Likud has an alternative solution, of course. According to Mr. Yaalon, what Likud proposes is a settlement whereby part of the West Bank would be annexed permanently to Israel (presumably the parts already parts of Israeli settlements), and the rest would be given back to Jordan, from whom the West Bank was seized in 1967. Palestinians would have the choice of becoming citizens of Israel or Jordan. Problem solved?
Never mind the international legal niceties of all this, such as the fact that annexation of occupied territories violates several legal agreements to which Israel is a party. Never mind what the Palestinians may feel about all this, since it ends their dream of an independent state. Never mind that Jordan has shown absolutely no interest in such an arrangement. All those things are irrelevant.

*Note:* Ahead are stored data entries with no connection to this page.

(** An entry whose cut-off date cannot be computed ends the request with
    [OverflowError]. *)
Lemma search_music_overflow youtube now_read now_write query max_results
    cache_duration w e :
  files (fs w) !! cache_path query = Some (Pickled e) ->
  ~ cutoff_ok cache_duration now_read ->
  search_music youtube now_read now_write query max_results cache_duration w
  = (Raise OverflowError, w).
Proof.
  intros H Hbad. unfold search_music, mbind at 1.
  rewrite (cache_get_entry _ _ _ _ _ e H).
  by rewrite decide_False by done.
Qed.

Lemma cache_get_miss w p cache_duration now query :
  miss w p cache_duration now ->
  cache_get p cache_duration now query w = (Ok None, w).
Proof.
  intros [Habsent | (e & He & Hok & Hold)].
  - by apply cache_get_absent.
  - rewrite (cache_get_entry _ _ _ _ _ e He).
    by rewrite decide_True, decide_False.
Qed.

(** After a miss: the fetch, then the cache write, with [HttpError] turned
    into an empty answer and every other exception passed on. *)
Lemma search_music_miss youtube now_read now_write query max_results
    cache_duration w :
  miss w (cache_path query) cache_duration now_read ->
  search_music youtube now_read now_write query max_results cache_duration w
  = match fetch youtube query max_results w with
    | (Ok found, w') =>
        match cache_put (cache_path query) now_write found w' with
        | (Ok _, w'') => (Ok found, w'')
        | (Raise (HttpError status content), w'') =>
            (Ok [], printed w'' (HttpErrorOccurred status content))
        | (Raise e, w'') => (Raise e, w'')
        end
    | (Raise (HttpError status content), w') =>
        (Ok [], printed w' (HttpErrorOccurred status content))
    | (Raise e, w') => (Raise e, w')
    end.
Proof.
  intros Hmiss. unfold search_music, mbind at 1.
  rewrite (cache_get_miss _ _ _ _ _ Hmiss).
  unfold except_HttpError, fetch, mbind, lift.
  destruct (search_list youtube query max_results) as [found0|e0].
  - destruct (search_items youtube found0 [] w) as [[found|e] w'].
    + destruct (cache_put (cache_path query) now_write found w')
        as [[[]|e] w'']; [done |]. by destruct e.
    + by destruct e.
  - by destruct e0.
Qed.

(** [HttpError] does not leave a [try] whose handler prints and returns. *)
Lemma except_HttpError_caught {A} (body : M A) (fallback : A) w r w' :
  except_HttpError body
    (fun status content =>
       do _ <- print (HttpErrorOccurred status content) ;; ret fallback) w
  = (r, w') ->
  forall status content, r <> Raise (HttpError status content).
Proof.
  unfold except_HttpError. destruct (body w) as [[a|e] w1].
  - by intros [= <- <-].
  - destruct e; by intros [= <- <-].
Qed.

(** The details request prints at most; files are left alone and
    [HttpError] does not leave it. *)
Lemma get_video_details_spec youtube video_id w r w' :
  get_video_details youtube video_id w = (r, w') ->
  fs w' = fs w /\ forall status content, r <> Raise (HttpError status content).
Proof.
  intros H. split; [| by eapply except_HttpError_caught].
  unfold get_video_details, except_HttpError, mbind, lift, print, ret in H.
  repeat case_match; by simplify_eq/=.
Qed.

Lemma search_items_fs youtube found acc w r w' :
  search_items youtube found acc w = (r, w') -> fs w' = fs w.
Proof.
  revert acc w. induction found as [|item rest IH]; intros acc w.
  - by intros [= <- <-].
  - cbn [search_items]. unfold mbind.
    destruct (get_video_details youtube (si_videoId item) w) as [[d|e] w1] eqn:Hd.
    + intros H. apply IH in H. rewrite H.
      by apply (get_video_details_spec _ _ _ _ _ Hd).
    + intros [= <- <-]. by apply (get_video_details_spec _ _ _ _ _ Hd).
Qed.

Lemma fetch_fs youtube query max_results w r w' :
  fetch youtube query max_results w = (r, w') -> fs w' = fs w.
Proof.
  unfold fetch, mbind, lift.
  destruct (search_list youtube query max_results) as [found|e].
  - apply search_items_fs.
  - by intros [= <- <-].
Qed.

End CacheFacts.

(** ** The liked-videos loop *)

Module LikedFacts.
Import Liked.

(** One song is appended for every item that has a [videoId], in order;
    the other items leave no trace. *)
Lemma liked_items_spec youtube found videos w vs w' :
  liked_items youtube found videos w = (Ok vs, w') ->
  exists new, vs = videos ++ new /\ map id new = omap pi_videoId found.
Proof.
  revert videos w. induction found as [|item rest IH]; intros videos w.
  - intros [= <- <-]. exists []. by rewrite app_nil_r.
  - cbn [liked_items omap list_omap]. destruct (pi_videoId item) as [video_id|].
    + unfold mbind.
      destruct (get_video_details youtube video_id w) as [[d|e] w1]; [| done].
      intros H. apply IH in H as (new & -> & Hnew).
      eexists (_ :: new). split; [by rewrite <- app_assoc |].
      cbn. by rewrite Hnew.
    + apply IH.
Qed.

(** An item without a [videoId] is passed over: no request is made for
    it, nothing is printed, nothing is raised. *)
Lemma liked_items_removed youtube item rest videos w :
  pi_videoId item = None ->
  liked_items youtube (item :: rest) videos w
  = liked_items youtube rest videos w.
Proof. intros H. cbn [liked_items]. by rewrite H. Qed.

Lemma liked_items_existing youtube found videos w :
  liked_items youtube found videos w
  = liked_items youtube (existing found) videos w.
Proof.
  revert videos w. induction found as [|item rest IH]; intros videos w;
    [done |].
  unfold existing. rewrite filter_cons.
  destruct (pi_videoId item) as [video_id|] eqn:Hid.
  - rewrite decide_True by (by eexists). cbn [liked_items]. rewrite Hid.
    unfold mbind.
    destruct (get_video_details youtube video_id w) as [[d|e] w1]; [| done].
    apply IH.
  - rewrite decide_False by (by intros [? ?]).
    rewrite liked_items_removed by done. apply IH.
Qed.

Lemma liked_page_eq youtube liked_playlist_id max_results videos token w :
  liked_page youtube liked_playlist_id max_results videos token w =
  match playlistItems_list youtube liked_playlist_id
          (Nat.min 50 (max_results - length videos)) token with
  | Ok page =>
      match liked_items youtube (items page) videos w with
      | (Ok vs, w') => (Ok (vs, nextPageToken page), w')
      | (Raise e, w') => (Raise e, w')
      end
  | Raise e => (Raise e, w)
  end.
Proof.
  unfold liked_page, page_size, mbind, lift, ret.
  destruct (playlistItems_list _ _ _ _) as [page|e]; [| done].
  by destruct (liked_items youtube (items page) videos w) as [[vs|e] w'].
Qed.

Lemma liked_loop_done fuel youtube liked_playlist_id max_results videos token w :
  max_results <= length videos ->
  liked_loop fuel youtube liked_playlist_id max_results videos token w
  = Some (Ok videos, w).
Proof.
  intros H. destruct fuel; cbn [liked_loop];
    by rewrite (proj2 (Nat.ltb_ge _ _) H).
Qed.

Lemma liked_loop_step fuel youtube liked_playlist_id max_results videos token w
    vs tok w' :
  length videos < max_results ->
  liked_page youtube liked_playlist_id max_results videos token w
  = (Ok (vs, tok), w') ->
  liked_loop (S fuel) youtube liked_playlist_id max_results videos token w =
  if negb (truthy tok) || Nat.leb max_results (length vs)
  then Some (Ok vs, w')
  else liked_loop fuel youtube liked_playlist_id max_results vs tok w'.
Proof.
  intros Hlt Hpage. cbn [liked_loop].
  by rewrite (proj2 (Nat.ltb_lt _ _) Hlt), Hpage.
Qed.

Lemma liked_page_grows youtube liked_playlist_id max_results videos token w
    vs tok w' :
  liked_page youtube liked_playlist_id max_results videos token w
  = (Ok (vs, tok), w') ->
  exists page,
    playlistItems_list youtube liked_playlist_id
      (Nat.min 50 (max_results - length videos)) token = Ok page
    /\ tok = nextPageToken page
    /\ length vs = length videos + length (omap pi_videoId (items page)).
Proof.
  rewrite liked_page_eq.
  destruct (playlistItems_list _ _ _ _) as [page|e]; [| done].
  destruct (liked_items youtube (items page) videos w) as [[vs0|e] w0] eqn:Hitems;
    [| done].
  intros [= <- <- <-]. exists page. repeat split.
  apply liked_items_spec in Hitems as (new & -> & Hnew).
  rewrite length_app, <- Hnew. by rewrite length_map.
Qed.

Lemma length_omap_le {A B} (f : A -> option B) (l : list A) :
  length (omap f l) <= length l.
Proof.
  induction l as [|x l IH]; [done |]. cbn. destruct (f x); cbn; lia.
Qed.

(** With a service that honours the page size the loop never holds more
    than [max_results] videos. *)
Lemma liked_loop_bound youtube liked_playlist_id max_results :
  honours_page_size youtube ->
  forall fuel videos token w vs w',
    length videos <= max_results ->
    liked_loop fuel youtube liked_playlist_id max_results videos token w
    = Some (Ok vs, w') ->
    length vs <= max_results.
Proof.
  intros Hsize fuel. induction fuel as [|fuel IH]; intros videos token w vs w' Hle.
  - cbn [liked_loop]. destruct (Nat.ltb_spec (length videos) max_results); [done |].
    by intros [= <- <-].
  - cbn [liked_loop]. destruct (Nat.ltb_spec (length videos) max_results) as [Hlt|Hge].
    + destruct (liked_page youtube liked_playlist_id max_results videos token w)
        as [[[vs1 tok1]|e] w1] eqn:Hpage; [| done].
      apply liked_page_grows in Hpage as (page & Hreq & -> & Hlen).
      apply Hsize in Hreq.
      pose proof (length_omap_le pi_videoId (items page)) as Hom.
      assert (length vs1 <= max_results) as Hvs1 by lia.
      unfold stop_after_page. destruct (negb _ || _).
      * by intros [= <- <-].
      * by apply IH.
    + by intros [= <- <-].
Qed.

(** With a productive service [max_results] pages are enough for the loop
    to end. *)
Lemma liked_loop_ends youtube liked_playlist_id max_results :
  productive youtube ->
  forall fuel videos token w,
    max_results - length videos <= fuel ->
    liked_loop fuel youtube liked_playlist_id max_results videos token w <> None.
Proof.
  intros Hprod fuel. induction fuel as [|fuel IH]; intros videos token w Hfuel.
  - rewrite liked_loop_done by lia. done.
  - cbn [liked_loop]. destruct (Nat.ltb_spec (length videos) max_results) as [Hlt|Hge];
      [| done].
    destruct (liked_page youtube liked_playlist_id max_results videos token w)
      as [[[vs1 tok1]|e] w1] eqn:Hpage; [| done].
    apply liked_page_grows in Hpage as (page & Hreq & -> & Hlen).
    unfold stop_after_page.
    destruct (truthy (nextPageToken page)) eqn:Htok; cbn [negb orb]; [| done].
    destruct (Nat.leb_spec max_results (length vs1)); [done |].
    apply IH. specialize (Hprod _ _ _ _ Hreq Htok).
    destruct (omap pi_videoId (items page)); [done |]. cbn in Hlen. lia.
Qed.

What is relevant is that such a solution serves two Israeli (ay least Likud) purposes. First, it means the settlers (who are, of course, the electoral backbone of the current regime in Israel) do not have to move. Second, it avoids the appearance of a fully sovereign Palestinian state on Israel’s borders that might, like virtually all other states, develop its own military and security forces.
What is the Obama administration to say about this? Presumably, as long as it goes no farther than being a trial balloon, we will do nothing beyond expressing our reservations through diplomatic channels. If, however, this goes beyond its present status to something more formal, then there is a real problem that includes the possibility of an open breach in U.S.-Israeli relations. Are the Israelis really willing to let matters go to that? We’ll see.